- _Problem details_
Verbatim, and with nothing else, reproduce the data below from its first line through the line containing "Section Login.".

* * *

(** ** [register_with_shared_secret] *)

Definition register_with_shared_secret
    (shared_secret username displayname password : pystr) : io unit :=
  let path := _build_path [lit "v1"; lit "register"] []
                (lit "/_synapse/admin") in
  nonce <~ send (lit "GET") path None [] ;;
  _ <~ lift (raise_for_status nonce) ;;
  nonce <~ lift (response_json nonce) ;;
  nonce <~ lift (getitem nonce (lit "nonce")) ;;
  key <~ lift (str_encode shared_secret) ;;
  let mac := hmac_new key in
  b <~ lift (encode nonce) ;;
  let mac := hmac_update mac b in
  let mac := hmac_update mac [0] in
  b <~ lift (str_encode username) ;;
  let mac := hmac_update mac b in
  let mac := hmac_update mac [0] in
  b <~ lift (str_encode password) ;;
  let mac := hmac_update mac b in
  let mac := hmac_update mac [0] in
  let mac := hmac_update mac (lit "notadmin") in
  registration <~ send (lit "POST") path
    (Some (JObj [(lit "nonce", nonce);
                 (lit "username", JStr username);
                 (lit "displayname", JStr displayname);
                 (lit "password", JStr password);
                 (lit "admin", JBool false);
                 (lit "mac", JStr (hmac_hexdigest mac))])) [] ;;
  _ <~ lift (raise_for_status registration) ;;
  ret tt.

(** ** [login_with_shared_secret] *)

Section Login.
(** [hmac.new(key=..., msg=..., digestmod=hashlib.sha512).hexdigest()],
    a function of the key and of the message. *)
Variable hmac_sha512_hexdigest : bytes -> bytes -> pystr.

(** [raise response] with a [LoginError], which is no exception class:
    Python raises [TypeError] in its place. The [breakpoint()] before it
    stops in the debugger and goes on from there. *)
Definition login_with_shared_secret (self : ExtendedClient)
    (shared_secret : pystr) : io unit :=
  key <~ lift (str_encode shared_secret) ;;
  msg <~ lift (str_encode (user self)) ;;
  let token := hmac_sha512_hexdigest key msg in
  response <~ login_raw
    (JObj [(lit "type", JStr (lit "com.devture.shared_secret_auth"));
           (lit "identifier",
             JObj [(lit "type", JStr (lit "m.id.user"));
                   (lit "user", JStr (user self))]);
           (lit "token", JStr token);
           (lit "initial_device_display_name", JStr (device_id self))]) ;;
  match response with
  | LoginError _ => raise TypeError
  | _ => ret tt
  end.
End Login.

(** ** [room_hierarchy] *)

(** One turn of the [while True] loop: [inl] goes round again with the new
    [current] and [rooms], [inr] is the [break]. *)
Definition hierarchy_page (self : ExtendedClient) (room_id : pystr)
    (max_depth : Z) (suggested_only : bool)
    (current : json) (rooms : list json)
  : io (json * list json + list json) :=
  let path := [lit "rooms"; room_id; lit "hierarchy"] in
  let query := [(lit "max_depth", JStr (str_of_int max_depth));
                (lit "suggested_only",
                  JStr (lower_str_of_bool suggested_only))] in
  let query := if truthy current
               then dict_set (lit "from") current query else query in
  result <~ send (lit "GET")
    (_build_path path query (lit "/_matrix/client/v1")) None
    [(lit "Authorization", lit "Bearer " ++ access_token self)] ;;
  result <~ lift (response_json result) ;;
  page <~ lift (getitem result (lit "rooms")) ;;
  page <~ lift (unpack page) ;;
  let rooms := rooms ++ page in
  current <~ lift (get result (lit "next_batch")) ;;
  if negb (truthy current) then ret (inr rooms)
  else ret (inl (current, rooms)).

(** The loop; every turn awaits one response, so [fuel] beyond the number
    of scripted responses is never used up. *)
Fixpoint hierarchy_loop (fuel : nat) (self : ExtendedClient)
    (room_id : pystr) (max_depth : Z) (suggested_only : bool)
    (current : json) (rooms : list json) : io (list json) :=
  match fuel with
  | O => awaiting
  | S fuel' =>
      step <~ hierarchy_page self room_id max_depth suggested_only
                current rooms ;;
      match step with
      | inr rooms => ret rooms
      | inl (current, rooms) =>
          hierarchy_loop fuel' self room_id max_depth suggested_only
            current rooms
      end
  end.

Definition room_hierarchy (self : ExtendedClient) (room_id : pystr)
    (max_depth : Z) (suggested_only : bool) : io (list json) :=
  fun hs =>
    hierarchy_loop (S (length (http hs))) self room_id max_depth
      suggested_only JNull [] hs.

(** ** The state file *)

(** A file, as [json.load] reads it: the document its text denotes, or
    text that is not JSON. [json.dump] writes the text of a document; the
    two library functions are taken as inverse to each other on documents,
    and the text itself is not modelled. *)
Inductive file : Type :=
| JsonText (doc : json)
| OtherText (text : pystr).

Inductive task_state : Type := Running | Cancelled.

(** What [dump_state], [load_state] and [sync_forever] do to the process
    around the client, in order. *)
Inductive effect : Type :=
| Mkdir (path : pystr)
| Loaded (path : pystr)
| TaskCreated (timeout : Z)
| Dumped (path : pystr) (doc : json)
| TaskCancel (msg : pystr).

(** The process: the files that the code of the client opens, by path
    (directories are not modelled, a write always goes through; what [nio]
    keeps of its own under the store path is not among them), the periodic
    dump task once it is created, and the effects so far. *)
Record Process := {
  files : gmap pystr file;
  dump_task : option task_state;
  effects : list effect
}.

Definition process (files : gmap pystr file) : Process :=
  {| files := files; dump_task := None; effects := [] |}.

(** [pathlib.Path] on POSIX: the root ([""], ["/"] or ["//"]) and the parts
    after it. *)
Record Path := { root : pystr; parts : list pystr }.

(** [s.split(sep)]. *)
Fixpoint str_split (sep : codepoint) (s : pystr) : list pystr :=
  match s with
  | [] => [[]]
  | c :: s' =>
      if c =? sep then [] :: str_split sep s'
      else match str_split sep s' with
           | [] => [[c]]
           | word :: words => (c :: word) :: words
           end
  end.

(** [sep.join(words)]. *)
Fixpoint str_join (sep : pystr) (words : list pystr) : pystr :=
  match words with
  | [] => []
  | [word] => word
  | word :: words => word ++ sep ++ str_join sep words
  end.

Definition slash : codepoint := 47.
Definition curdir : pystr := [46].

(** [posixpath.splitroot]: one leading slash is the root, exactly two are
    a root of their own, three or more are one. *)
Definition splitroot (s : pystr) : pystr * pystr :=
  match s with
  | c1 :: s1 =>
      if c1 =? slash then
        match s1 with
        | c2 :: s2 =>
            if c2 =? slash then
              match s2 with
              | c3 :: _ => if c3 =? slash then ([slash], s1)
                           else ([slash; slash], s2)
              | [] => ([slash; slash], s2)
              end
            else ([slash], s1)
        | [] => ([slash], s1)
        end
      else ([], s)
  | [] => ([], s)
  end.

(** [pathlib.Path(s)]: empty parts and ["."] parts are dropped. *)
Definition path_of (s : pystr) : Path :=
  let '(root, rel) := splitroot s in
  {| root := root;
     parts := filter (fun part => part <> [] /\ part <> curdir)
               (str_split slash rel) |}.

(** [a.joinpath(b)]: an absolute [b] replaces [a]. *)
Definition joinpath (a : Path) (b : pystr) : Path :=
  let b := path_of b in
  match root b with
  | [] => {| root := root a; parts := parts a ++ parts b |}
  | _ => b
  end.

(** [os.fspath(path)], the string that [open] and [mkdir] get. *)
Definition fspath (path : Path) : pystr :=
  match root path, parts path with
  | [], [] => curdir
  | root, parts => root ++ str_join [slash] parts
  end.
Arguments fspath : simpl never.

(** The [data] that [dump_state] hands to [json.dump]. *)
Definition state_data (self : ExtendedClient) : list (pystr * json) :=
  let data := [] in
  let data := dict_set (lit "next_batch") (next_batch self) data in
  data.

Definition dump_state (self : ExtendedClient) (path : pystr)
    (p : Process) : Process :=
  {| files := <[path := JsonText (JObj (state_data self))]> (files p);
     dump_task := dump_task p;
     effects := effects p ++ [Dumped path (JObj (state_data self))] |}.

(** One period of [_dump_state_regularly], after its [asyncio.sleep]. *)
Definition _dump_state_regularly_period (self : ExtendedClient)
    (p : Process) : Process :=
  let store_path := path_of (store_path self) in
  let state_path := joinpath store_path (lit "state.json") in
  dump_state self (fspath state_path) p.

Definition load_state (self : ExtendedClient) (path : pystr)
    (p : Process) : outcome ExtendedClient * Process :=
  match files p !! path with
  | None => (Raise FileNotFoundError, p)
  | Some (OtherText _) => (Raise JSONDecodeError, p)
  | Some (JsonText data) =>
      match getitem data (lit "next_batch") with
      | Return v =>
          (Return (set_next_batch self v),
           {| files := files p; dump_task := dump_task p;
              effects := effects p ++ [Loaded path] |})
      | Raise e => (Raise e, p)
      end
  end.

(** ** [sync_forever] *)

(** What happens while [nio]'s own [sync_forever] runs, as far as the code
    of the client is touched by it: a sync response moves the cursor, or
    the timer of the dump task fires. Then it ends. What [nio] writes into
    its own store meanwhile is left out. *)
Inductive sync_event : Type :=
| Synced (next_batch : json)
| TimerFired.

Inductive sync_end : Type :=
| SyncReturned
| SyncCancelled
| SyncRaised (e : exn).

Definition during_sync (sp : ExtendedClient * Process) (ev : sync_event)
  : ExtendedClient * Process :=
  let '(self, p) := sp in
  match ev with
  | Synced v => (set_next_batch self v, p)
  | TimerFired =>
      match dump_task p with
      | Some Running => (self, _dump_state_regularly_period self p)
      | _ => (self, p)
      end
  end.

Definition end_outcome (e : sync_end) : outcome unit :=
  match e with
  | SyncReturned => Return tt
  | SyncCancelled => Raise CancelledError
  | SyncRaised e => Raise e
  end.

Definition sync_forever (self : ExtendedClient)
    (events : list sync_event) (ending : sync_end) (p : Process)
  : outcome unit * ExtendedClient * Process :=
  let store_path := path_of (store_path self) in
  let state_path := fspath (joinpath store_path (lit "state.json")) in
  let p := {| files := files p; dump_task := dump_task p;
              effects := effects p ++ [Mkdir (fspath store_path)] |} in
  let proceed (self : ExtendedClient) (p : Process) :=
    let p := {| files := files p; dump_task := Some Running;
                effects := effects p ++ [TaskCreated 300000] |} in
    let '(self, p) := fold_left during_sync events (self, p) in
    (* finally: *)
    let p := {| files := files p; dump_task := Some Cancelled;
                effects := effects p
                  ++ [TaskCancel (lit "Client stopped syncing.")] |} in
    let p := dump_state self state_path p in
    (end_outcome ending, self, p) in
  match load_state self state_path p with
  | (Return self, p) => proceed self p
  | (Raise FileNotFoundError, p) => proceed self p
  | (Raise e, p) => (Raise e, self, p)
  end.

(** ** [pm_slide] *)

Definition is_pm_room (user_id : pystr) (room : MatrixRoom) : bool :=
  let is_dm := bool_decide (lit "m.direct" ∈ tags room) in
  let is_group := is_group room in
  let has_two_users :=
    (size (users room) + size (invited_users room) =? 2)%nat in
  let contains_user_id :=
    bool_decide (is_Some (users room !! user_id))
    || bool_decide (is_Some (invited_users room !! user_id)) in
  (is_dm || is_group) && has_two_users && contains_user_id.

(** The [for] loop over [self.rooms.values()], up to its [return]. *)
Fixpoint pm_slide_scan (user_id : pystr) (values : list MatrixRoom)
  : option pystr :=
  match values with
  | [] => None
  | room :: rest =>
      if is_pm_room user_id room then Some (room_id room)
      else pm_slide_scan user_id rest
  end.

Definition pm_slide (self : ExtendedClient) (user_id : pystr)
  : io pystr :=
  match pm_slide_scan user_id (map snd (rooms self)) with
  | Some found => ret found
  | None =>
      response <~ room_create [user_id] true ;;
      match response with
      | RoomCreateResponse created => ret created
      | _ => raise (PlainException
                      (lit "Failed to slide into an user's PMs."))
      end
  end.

* * *

- _Solution to this exercise_
(** ** [register_with_shared_secret] *)

Definition register_with_shared_secret
    (shared_secret username displayname password : pystr) : io unit :=
  let path := _build_path [lit "v1"; lit "register"] []
                (lit "/_synapse/admin") in
  nonce <~ send (lit "GET") path None [] ;;
  _ <~ lift (raise_for_status nonce) ;;
  nonce <~ lift (response_json nonce) ;;
  nonce <~ lift (getitem nonce (lit "nonce")) ;;
  key <~ lift (str_encode shared_secret) ;;
  let mac := hmac_new key in
  b <~ lift (encode nonce) ;;
  let mac := hmac_update mac b in
  let mac := hmac_update mac [0] in
  b <~ lift (str_encode username) ;;
  let mac := hmac_update mac b in
  let mac := hmac_update mac [0] in
  b <~ lift (str_encode password) ;;
  let mac := hmac_update mac b in
  let mac := hmac_update mac [0] in
  let mac := hmac_update mac (lit "notadmin") in
  registration <~ send (lit "POST") path
    (Some (JObj [(lit "nonce", nonce);
                 (lit "username", JStr username);
                 (lit "displayname", JStr displayname);
                 (lit "password", JStr password);
                 (lit "admin", JBool false);
                 (lit "mac", JStr (hmac_hexdigest mac))])) [] ;;
  _ <~ lift (raise_for_status registration) ;;
  ret tt.

(** ** [login_with_shared_secret] *)

Section Login.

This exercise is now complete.